Geride sağ eşi … ile kendisinden önce vefat eden oğlu …’in çocukları ve davacı oğlu ile davalı kızı
mirasçı olarak kalmıştır. Mirasbırakan mesken niteliğindeki dava konusu taşınmazını 12.05.2010
tarihinde ölünceye kadar bakma sözleşmesiyle davalı kızına devretmiş, davacı oğlu tarafından gerçek
amacın bağış olduğu, mirastan mal kaçırma amacıyla, muvazaalı olarak temlikin yapıldığı ileri sürülerek
eldeki dava açılmıştır.
20. Ancak dosyadaki deliller incelendiğinde, Çorum’da ikamet eden mirasbırakanın ölmeden önceki son
yedi yılını kanser hastası olarak geçirdiği, Ankara’ya gelip gitmek suretiyle tedavi gördüğü, bu sırada
Ankara’da oturan davalı kızının kendisi ile ilgilendiği, zaman zaman Çorum’a da gidip gelerek hem
hastanede hem de evde kalarak babasına baktığı, bu sırada kalp ameliyatı olan annesine de bakıp
ilgilendiği anlaşılmakta olup, mirasbırakan tarafından kızının sağladığı bu bakım ve ileride de kendisine
bakıp gözetmesi amacıyla dava konusu taşınmazın devredildiği açıktır. Nitekim ölünceye kadar bakma
sözleşmesi yapıldıktan sonra davalı Çorum’a babasının yanına taşınmış, yaşlı ve hasta olan murise
ölümüne kadar bakarak sözleşmeyle üstlendiği edimini ifa etmiştir.
21. Maddi durumu iyi olan murisin dava konusu taşınmaz dışında Ankara ve Çorum’da konut niteliğinde
dört ayrı bağımsız bölüm ile 300 dönüm kadar arazi sahibi olduğu dosya kapsamından anlaşılmakta
olup, mal kaçırma amacı taşıması hâlinde murisin başka taşınmazlarını da devredebilecekken bunu
yapmadığı da açıktır.
22. Ayrıca belirtmek gerekir ki, ölünceye kadar bakıp gözetme koşulu ile yapılan temliki işlemin
geçerliliği için sözleşmenin düzenlendiği tarihte bakım alacaklısının özel bir bakım gereksinimi içerisinde
bulunması zorunlu değildir.
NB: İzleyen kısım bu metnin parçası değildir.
(** With priority and status left out the new item is a ["medium"],
    ["todo"] item that is not completed. *)
Lemma addTodo_defaults (now : Z) (date : JsDate) (text : string)
    (state : OrdiaaState) :
  getTodos (addTodo now date text None None state) date
  = getTodos state date
    ++ [ {| TodoItem.id := pretty now;
            TodoItem.text := text;
            TodoItem.completed := false;
            TodoItem.status := TodoStatus.todo;
            TodoItem.priority := TodoPriority.medium;
            TodoItem.createdAt := formatDate date |} ].
Proof. by rewrite getTodos_addTodo. Qed.

(** C5: [addTodo] with the four arguments given puts one new item at
    the end of the date's sequence, after the items that were there;
    the item has the given text, priority and status, is completed
    exactly when the status is ["done"], and was created at the date's
    key.  The sequences of the other keys are not touched. *)
Theorem addTodo_appends (now : Z) (date : JsDate) (text : string)
    (priority : TodoPriority.t) (status : TodoStatus.t) (state : OrdiaaState) :
  getTodos (addTodo now date text (Some priority) (Some status) state) date
  = getTodos state date
    ++ [ {| TodoItem.id := pretty now;
            TodoItem.text := text;
            TodoItem.completed := bool_decide (status = TodoStatus.done);
            TodoItem.status := status;
            TodoItem.priority := priority;
            TodoItem.createdAt := formatDate date |} ]
  /\ forall key, key ≠ formatDate date ->
       todos (addTodo now date text (Some priority) (Some status) state) !! key
       = todos state !! key.
Proof.
  split.
  - apply getTodos_addTodo.
  - intros key Hne. unfold addTodo. simpl. by rewrite lookup_insert_ne.
Qed.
Bu gereksinmenin sözleşmeden sonra doğması ya da bu sözleşmede
tarafların hak ve borçları bakım alacaklısının ömrüyle sınırlı olduğundan bakım alacaklısının ölümüne
kadar çok kısa bir süre sürmüş olması da sözleşmenin geçerliliğine etkili değildir.
23. Tüm bu olgular karşısında, murisin taşınmazını sadece bir görünüş yaratmak için değil de samimi
olarak bakım temini için ölünceye kadar bakma sözleşmesiyle devrettiği, diğer mirasçılarından mal
kaçırma amacını taşımadığı, bakım borçlusu olan davalının da babasına bakarak karşı edimini ifa ettiği
anlaşılmakta olup, gerçek bakım karşılığı yapılan sözleşmenin muris muvazaası nedeniyle geçersiz
olduğundan söz edilemez.
24. O hâlde; Hukuk Genel Kurulunca da benimsenen Özel Daire bozma kararına uyularak davanın
reddine karar verilmesi gerekirken, mahkemece önceki kararda direnilmesi usul ve yasaya aykırıdır.
25. Bu nedenle direnme kararı bozulmalıdır.
IV. SONUÇ:
Açıklanan nedenlerle;
Davalı vekilinin temyiz itirazlarının kabulü ile direnme kararının Özel Daire bozma kararında gösterilen
nedenlerden dolayı 6217 sayılı Kanun’un 30. maddesi ile 6100 sayılı Hukuk Muhakemeleri Kanunu’na
eklenen “Geçici Madde 3” atfıyla uygulanmakta olan 1086 sayılı Hukuk Usulü Muhakemeleri
Kanunu’nun 429. maddesi gereğince BOZULMASINA,
İstek hâlinde temyiz peşin harcının yatırana geri verilmesine,
Aynı Kanun’un 440. maddesi uyarınca kararın tebliğ tarihinden itibaren on beş gün içerisinde karar
düzeltme yolu açık olmak üzere, 07.10.2021 tarihinde oy birliği ile karar verildi.